We will find a solution which uses the minimum number of robotic fingers (least number of polylines). The trick is to consider your input as a Partially ordered set (or poset). Each point in your input is an element of the poset, and with the relation (p1.x, p1.y) < (p2.x , p2.y) if and only if p1.x < p2.x. This basically means that two points which have the same x-coordinate are incomparable with each other.
For now, let us forget this constraint: "Lines may never cross each other". We'll get back to it at the end.
What you are looking for, is a partition of this poset into chains. This is done using Dilworth's Theorem. It should be clear that if there are 5 points with the same x-coordinate, then we need at least 5 different polylines. What Dilworth's says is that if there is no x-coordinate with more than 5 points on it, then we can get 5 polylines (chains) which cover all the points. And it also gives us a way to find these polylines, which I'm summarizing here:
You just create a bipartite graph G = (U,V,E) where U = V = Set of all input points and where (u,v) is an edge in G if u.x < v.x. Then find a maximum matching, M, in this graph, and consider the set of polylines formed by including u and v in the same polyline whenever there is an edge (u,v) in M.
The only issue now, is that some of these polylines could cross each other. We'll see how to fix that:
First, let us assume that there are only two polylines, L1 and L2. You find the first instance (minimum x-coordinate) of their crossing. Suppose the two line segments which cross each other are AB and CD:
We delete AB and CD and instead add AD and CB:
The polylines still cross each other, but their point of crossing has been delayed. So we can keep repeating this process until there is no crossing left. This takes at most n iterations. Thus we know how to 'untangle' two polylines.
[The edge case of B lying on the segment CD is also handled in the exact same way]
Now, suppose we have k different polylines which the maximum matching has given us: L1, L2, ..., Lk. WLOG, let us assume that at x = 0, L1's y-coordinate is lower than L2's y-coordinate, which is lower than L3's and so on.

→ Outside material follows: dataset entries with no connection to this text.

Lemma has_true_iff (o : object) (key : string) :
  has o key = true <-> In key (keys o).
Proof.
  unfold has. rewrite existsb_exists. split.
  - intros [k [Hin E]]. apply String.eqb_eq in E. now subst.
  - intros Hin. exists key. split; [assumption | apply String.eqb_refl].
Qed.

Lemma keys_set_present (o : object) (key : string) (v : value) :
  get o key <> VUndefined -> keys (set o key v) = keys o.
Proof.
  induction o as [|[k w] rest IH]; simpl; intros Hg.
  - congruence.
  - destruct (String.eqb k key) eqn:E; simpl; [reflexivity|].
    f_equal. now apply IH.
Qed.

(** ** [cleanHighlightData] *)

Lemma null_if_empty_not_empty (v : value) :
  is_empty_string (null_if_empty v) = false.
Proof.
  unfold null_if_empty. destruct (is_empty_string v) eqn:E; [reflexivity | exact E].
Qed.

Lemma null_if_empty_idem (v : value) :
  null_if_empty (null_if_empty v) = null_if_empty v.
Proof.
  unfold null_if_empty at 1. now rewrite null_if_empty_not_empty.
Qed.

Lemma null_if_empty_keeps (v : value) :
  v <> VStr EmptyString -> null_if_empty v = v.
Proof.
  intros Hv. unfold null_if_empty.
  destruct v as [| | | |s| |]; try reflexivity.
  destruct s; [congruence | reflexivity].
Qed.

Lemma is_empty_string_true (v : value) :
  is_empty_string v = true <-> v = VStr EmptyString.
Proof.
  split.
  - destruct v as [| | | |s| |]; simpl; try discriminate.
    destruct s; [reflexivity | discriminate].
  - intros ->. reflexivity.
Qed.

Lemma get_clean_key (o : object) (key key' : string) :
  get (clean_key o key) key' =
  if String.eqb key key' then null_if_empty (get o key') else get o key'.
Proof.
  unfold clean_key, null_if_empty.
  destruct (String.eqb key key') eqn:E.
  - apply String.eqb_eq in E. subst key'.
    destruct (is_empty_string (get o key)); [apply get_set_same | reflexivity].
  - assert (key <> key') by (intros ->; rewrite String.eqb_refl in E; discriminate).
    destruct (is_empty_string (get o key)); [now apply get_set_other | reflexivity].
Qed.

Lemma keys_clean_key (o : object) (key : string) :
  keys (clean_key o key) = keys o.
Proof.
  unfold clean_key. destruct (is_empty_string (get o key)) eqn:E; [|reflexivity].
  apply keys_set_present. apply is_empty_string_true in E. congruence.
Qed.

Lemma get_fold_clean (ks : list string) (o : object) (key : string) :
  get (fold_left clean_key ks o) key =
  if existsb (String.eqb key) ks then null_if_empty (get o key) else get o key.
Proof.
  revert o. induction ks as [|k ks IH]; intros o; simpl; [reflexivity|].
  rewrite IH, get_clean_key, (String.eqb_sym key k).
  destruct (String.eqb k key), (existsb (String.eqb key) ks); simpl;
    auto using null_if_empty_idem.
Qed.

Lemma keys_fold_clean (ks : list string) (o : object) :
  keys (fold_left clean_key ks o) = keys o.
Proof.
  revert o. induction ks as [|k ks IH]; intros o; simpl; [reflexivity|].
  now rewrite IH, keys_clean_key.
Qed.

(** Reading a property of the cleaned copy: the original value, with [null]
    in place of the empty string. *)
Lemma get_cleanHighlightData (highlight : value) (key : string) :
  get (cleanHighlightData highlight) key =
  null_if_empty (get (spread highlight) key).
Proof.
  unfold cleanHighlightData. rewrite get_fold_clean.
  destruct (existsb (String.eqb key) (keys (spread highlight))) eqn:E;
    [reflexivity|].
  rewrite get_absent; [reflexivity|].
  intros Hin. apply has_true_iff in Hin. unfold has in Hin. congruence.
Qed.

(** The cleaned copy has exactly the properties of the original, in order. *)
Lemma keys_cleanHighlightData (highlight : value) :
  keys (cleanHighlightData highlight) = keys (spread highlight).
Proof. unfold cleanHighlightData. apply keys_fold_clean. Qed.

Lemma fold_clean_fixed (ks : list string) (o : object) :
  (forall key, is_empty_string (get o key) = false) ->
  fold_left clean_key ks o = o.
Proof.
  intros Hne. induction ks as [|k ks IH]; simpl; [reflexivity|].
  unfold clean_key at 2. now rewrite Hne.
Qed.

(** On an object without repeated property names the loop is a map over the
    properties. *)
Lemma fold_clean_cons (ks : list string) (k : string) (v : value) (o : object) :
  ~ In k ks ->
  fold_left clean_key ks ((k, v) :: o) = (k, v) :: fold_left clean_key ks o.
Proof.
  revert o. induction ks as [|k' ks IH]; intros o Hn; simpl; [reflexivity|].
  simpl in Hn.
  assert (E : String.eqb k k' = false).
  { apply String.eqb_neq. intros ->. tauto. }
  replace (clean_key ((k, v) :: o) k') with ((k, v) :: clean_key o k').
  - apply IH. tauto.
  - unfold clean_key. simpl. rewrite E.
    destruct (is_empty_string (get o k')); reflexivity.
Qed.

Lemma cleanHighlightData_map (props : list (string * value)) :
  NoDup (keys props) ->
  cleanHighlightData (VObj props) =
  map (fun kv => (fst kv, null_if_empty (snd kv))) props.
Proof.
  unfold cleanHighlightData. simpl.
  induction props as [|[k v] rest IH]; intros Hnd; simpl; [reflexivity|].
  inversion Hnd as [|? ? Hnin Hnd']; subst.
  replace (clean_key ((k, v) :: rest) k) with ((k, null_if_empty v) :: rest).
  - rewrite fold_clean_cons by assumption. now rewrite IH.
  - unfold clean_key, null_if_empty. simpl. rewrite String.eqb_refl.
    destruct (is_empty_string v); reflexivity.
Qed.

Lemma get_present (o : object) (key : string) :
  get o key <> VUndefined -> has o key = true.
Proof.
  intros Hg. destruct (has o key) eqn:E; [reflexivity|].
  exfalso. apply Hg, get_absent. intros Hin.
  apply has_true_iff in Hin. congruence.
Qed.

Lemma has_cleanHighlightData (highlight : value) (key : string) :
  has (cleanHighlightData highlight) key = has (spread highlight) key.
Proof. unfold has. now rewrite keys_cleanHighlightData. Qed.

(** ** The client: what each method sends and returns *)

Lemma createHighlight_run (this : ReadwiseService) (highlight : value) (w : world) :
  let req := post_highlights this [VObj (cleanHighlightData highlight)] in
  createHighlight this highlight w = (upstream w (sent w) req, after_sending w req).
Proof.
  unfold createHighlight, try_catch, bind, axios_post, send, ret, throw,
    after_sending, post_highlights. simpl.
  destruct (upstream w (sent w) _); reflexivity.
Qed.

Lemma createHighlights_run (this : ReadwiseService) (hs : list value) (w : world) :
  let req := post_highlights this
               (map (fun h => VObj (cleanHighlightData h)) hs) in
  createHighlights this (VArr hs) w
  = (upstream w (sent w) req, after_sending w req).
Proof.
  unfold createHighlights, try_catch, bind, lift, axios_post, send, ret, throw,
    after_sending, post_highlights. simpl.
  destruct (upstream w (sent w) _); reflexivity.
Qed.

Lemma createHighlights_throw (this : ReadwiseService) (highlights : value)
      (e : Error) (w : world) :
  call_map (fun h => VObj (cleanHighlightData h)) highlights = Thrown e ->
  createHighlights this highlights w = (Thrown e, w).
Proof.
  intros H. unfold createHighlights, try_catch, bind, lift, throw.
  now rewrite H.
Qed.

Lemma getHighlights_run (this : ReadwiseService) (w : world) :
  let req := get_all_highlights this in
  getHighlights this w = (upstream w (sent w) req, after_sending w req).
Proof.
  unfold getHighlights, try_catch, bind, axios_get, send, ret, throw,
    after_sending, get_all_highlights. simpl.
  destruct (upstream w (sent w) _); reflexivity.
Qed.

(** ** The dispatcher: one lemma per branch *)

Section HandlerFacts.

Variable JSON_stringify : value -> string.
Variable this : ReadwiseService.

Lemma invoke_create_highlight (arguments : value) (w : world) :
  invoke JSON_stringify this "create_highlight" arguments w
  = settle JSON_stringify (createHighlight this arguments w).
Proof.
  unfold invoke, handler_body, try_catch, bind, ret, settle. simpl.
  destruct (createHighlight this arguments w) as [[r|e] w']; reflexivity.
Qed.

Lemma invoke_create_highlights (arguments highlights : value) (w : world) :
  member_highlights arguments = Returned highlights ->
  invoke JSON_stringify this "create_highlights" arguments w
  = settle JSON_stringify (createHighlights this highlights w).
Proof.
  intros H. unfold invoke, handler_body, try_catch, bind, ret, lift, settle.
  simpl. rewrite H.
  destruct (createHighlights this highlights w) as [[r|e] w']; reflexivity.
Qed.

Lemma invoke_create_highlights_throw (arguments : value) (e : Error) (w : world) :
  member_highlights arguments = Thrown e ->
  invoke JSON_stringify this "create_highlights" arguments w
  = (Returned (failure e), w).
Proof.
  intros H. unfold invoke, handler_body, try_catch, bind, ret, lift.
  simpl. now rewrite H.
Qed.

Lemma invoke_get_highlights (arguments : value) (w : world) :
  invoke JSON_stringify this "get_highlights" arguments w
  = settle JSON_stringify (getHighlights this w).
Proof.
  unfold invoke, handler_body, try_catch, bind, ret, settle. simpl.
  destruct (getHighlights this w) as [[r|e] w']; reflexivity.
Qed.

Lemma invoke_unknown (name : string) (arguments : value) (w : world) :
  known_tool name = false ->
  invoke JSON_stringify this name arguments w
  = (Returned (failure (mkError ("Unknown tool: " ++ name))), w).
Proof.
  unfold known_tool. intros H.
  apply orb_false_iff in H as [H H3]. apply orb_false_iff in H as [H1 H2].
  unfold invoke, handler_body, try_catch, throw, ret.
  now rewrite H1, H2, H3.
Qed.

Lemma invoke_settles (name : string) (arguments : value) (w : world) :
  invoke JSON_stringify this name arguments w
  = match handler_body JSON_stringify this name arguments w with
    | (Returned result, w') => (Returned result, w')
    | (Thrown e, w') => (Returned (failure e), w')
    end.
Proof. reflexivity. Qed.

End HandlerFacts.

(** ** The regular expression on a [.env] file *)


Lemma length_app_string (s t : string) :
  String.length (s ++ t) = String.length s + String.length t.
Proof. induction s as [|a s IH]; simpl; [reflexivity | now rewrite IH]. Qed.

Lemma substring_prefix (s t : string) :
  substring 0 (String.length s) (s ++ t) = s.
Proof.
  induction s as [|a s IH]; simpl.
  - destruct t; reflexivity.
  - now rewrite IH.
Qed.

Lemma consumed_app (s rest : string) : consumed (s ++ rest) rest = s.
Proof.
  unfold consumed. rewrite length_app_string.
  replace (String.length s + String.length rest - String.length rest)
    with (String.length s) by lia.
  apply substring_prefix.
Qed.




(** The matcher, one construct at a time. *)
Section RunSteps.
Context {R : Type}.
Variables (caps : captures) (k : string -> captures -> option R) (r : R).








End RunSteps.







(** The specification's own example: the quoted token alone in the file. *)
Example token_regex_quoted :
  read_env_file (Contents ("READWISE_API_TOKEN=" ++ dq ++ "abc123" ++ dq))
  = Returned (Some "abc123").
Proof. reflexivity. Qed.

Lemma getApiToken_falls_back (env_token : option string) (dotenv : env_file) :
  truthy env_token = false ->
  getApiToken env_token dotenv
  = match read_env_file dotenv with
    | Returned (Some token) => Returned token
    | Returned None | Thrown _ => Thrown token_not_found
    end.
Proof.
  destruct env_token as [[|c t]|]; simpl; intros H; [reflexivity | discriminate | reflexivity].
Qed.

Lemma resolve_without_arguments (env_token : option string) (dotenv : env_file) :
  resolve_apiToken [] env_token dotenv = getApiToken env_token dotenv.
Proof. reflexivity. Qed.

(* ================================================================== *)
(** * The claims *)
(* ================================================================== *)

(** C1, as the code has it.  A field that arrives as the empty string is not
    dropped from the payload: it stays among the properties of the submitted
    highlight and carries [null].  This holds for the single highlight that
    [createHighlight] posts and for the element at the same index of the list
    that [createHighlights] posts. *)
Theorem C1_empty_string_fields_are_sent_as_null
        (this : ReadwiseService) (w : world)
        (hs : list value) (i : nat) (h : value) (key : string) :
  nth_error hs i = Some h ->
  get (spread h) key = VStr EmptyString ->
  (exists o,
      sent (snd (createHighlight this h w))
      = (sent w ++ [post_highlights this [VObj o]])%list
      /\ has o key = true /\ get o key = VNull)
  /\
  (exists os o,
      sent (snd (createHighlights this (VArr hs) w))
      = (sent w ++ [post_highlights this os])%list
      /\ nth_error os i = Some (VObj o)
      /\ has o key = true /\ get o key = VNull).
Proof.
  intros Hnth Hempty.
  assert (Hhas : has (cleanHighlightData h) key = true).
  { rewrite has_cleanHighlightData. apply get_present. congruence. }
  assert (Hget : get (cleanHighlightData h) key = VNull).
  { rewrite get_cleanHighlightData, Hempty. reflexivity. }
  split.
  - exists (cleanHighlightData h). rewrite createHighlight_run. simpl. auto.
  - exists (map (fun x => VObj (cleanHighlightData x)) hs), (cleanHighlightData h).
    rewrite createHighlights_run. simpl. repeat split; auto.
    rewrite nth_error_map, Hnth. reflexivity.
Qed.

Take L1 and find the first time that it crosses with any other polyline. At that crossing, applying the swapping operation as above. Keep repeating this, until L1 does not cross with any other polyline. Now, L1 is at the 'bottom', and doesn't cross with any other line. We now output L1 as one of the final polylines, and delete it from our algo. We then repeat the same process with L2, and after outputting it, delete it, and repeat with L3, and so on.